-- Information given follows --
(** A command in hand leaves it answered. *)
Lemma respond_sat h c reply {A} (f : unit → prog ReplayWriterSig A) post :
  replay_guar h (RwRespond c reply) → (∀ h', in_hand h' [] → sat replay_guar post h' (f tt)) →
  sat replay_guar post h (rw (RwRespond c reply) ≫= f).
Proof. intros Hg Hf. cbn. split; [done|]. intros []. apply Hf, in_hand_responded, Hg. Qed.
Lemma replay_flush_sat h c limit {A} (f : unit → prog ReplayWriterSig A) post :
  in_hand h [c] → limit ≤ rw_operation_timeout config → (∀ h', in_hand h' [] → sat replay_guar post h' (f tt)) →
  sat replay_guar post h (replay_flush c limit ≫= f).
Proof.
  intros Hh Hl Hf. unfold replay_flush. rewrite !sat_bind. eapply sat_mono, within_sat; cbn beta.
  - intros h' call (mid & c' & -> & -> & Hn). split; [done|]. exists c, mid. split; [by exists h|done].
  - intros h' r Hr. assert (in_hand h' [c]) as Hc.
    { destruct Hr as [(mid & a & -> & _)|(_ & mid & c' & ->)]; apply hand_silent; try done; [apply timed_silent|].
      apply Forall_app. split; [apply timed_silent|by constructor]. }
    rewrite <- sat_bind. apply respond_sat; [|done]. split; [done|].
    destruct Hr as [(mid & a & -> & -> & He)|(-> & _)]; [right|by left]. exists limit, mid. split; [by exists h|done].
Qed.
Lemma replay_reject_sat fuel h : in_hand h [] → sat replay_guar (λ h _, in_hand h []) h (reject_remaining fuel).
Proof.
  revert h. induction fuel as [|fuel IH]; intros h Hh; [done|]. cbn [reject_remaining]. split; [done|]. intros [c|].
  - apply respond_sat; [|done]. split; [by eapply in_hand_received|by left].
  - apply hand_silent; [by repeat constructor|done].
Qed.
Lemma replay_drain_sat fuel h : in_hand h [] → sat replay_guar (λ h _, in_hand h []) h (replay_drain config fuel).
Proof.
  revert h. induction fuel as [|fuel IH]; intros h Hh; [done|]. cbn [replay_drain]. split; [done|]. intros [c|].
  2:{ apply hand_silent; [by repeat constructor|done]. }
  cbn. split; [done|]. intros remaining. set (h' := (h ++ _) ++ _).
  assert (in_hand h' [c]) as Hc by (apply hand_silent; [by repeat constructor|by eapply in_hand_received]).
  destruct (remaining =? 0).
  - apply respond_sat; [split; [done|by left]|]. apply replay_reject_sat.
  - apply replay_flush_sat; [done|lia|]. apply IH.
Qed.
End ledger.

(** ** What an outcome means *)

Section outcomes.
Context `{!Blake3}.
Abbreviation pe c x := (existT (P := answer ReplayPortSig) c x).

Definition load_event (s : ReplaySubmission) (loaded : result SignalStoreError ReplayRecord) : event ReplayPortSig :=
  pe (LoadReplay (rm_project_id (rs_metadata s)) (rm_replay_id (rs_metadata s))) loaded.
Definition known_segment (s : ReplaySubmission) (loaded : result SignalStoreError ReplayRecord) : option ReplaySegment :=
  match loaded with Ok existing => find_segment existing (rm_segment_id (rs_metadata s)) | Err _ => None end.
(** The recording is stored as [object]. *)
Definition object_events (s : ReplaySubmission) (object : BlobObject) : list (event ReplayPortSig) :=
  [pe (BlobBegin BkReplayRecording (rm_received_at (rs_metadata s))) (Ok tt); pe (BlobWriteChunk (rs_recording s)) (Ok tt);
   pe (BlobCommit (recording_key s)) (Ok object)].
(** How an execution of [store_recording] ends: the metadata is committed after
    the object, or never. *)
Inductive stored_as (s : ReplaySubmission) : list (event ReplayPortSig) → SignalReply → Prop :=
| stored_committed object relation reply :
    replay_relation (bo_key object) = Ok relation →
    stored_as s (object_events s object ++ [pe (PersistSegment (segment_commit s object relation.2)) reply]) reply
| stored_nowhere tr error :
    (∀ commit answer, pe (PersistSegment commit) answer ∉ tr) → stored_as s tr (Err error).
-- Information given concluded --
◆ **Instructions to follow**: Say how many lines in this listing hold the string "config", giving the count and nothing more.

◆ **Task output**: 2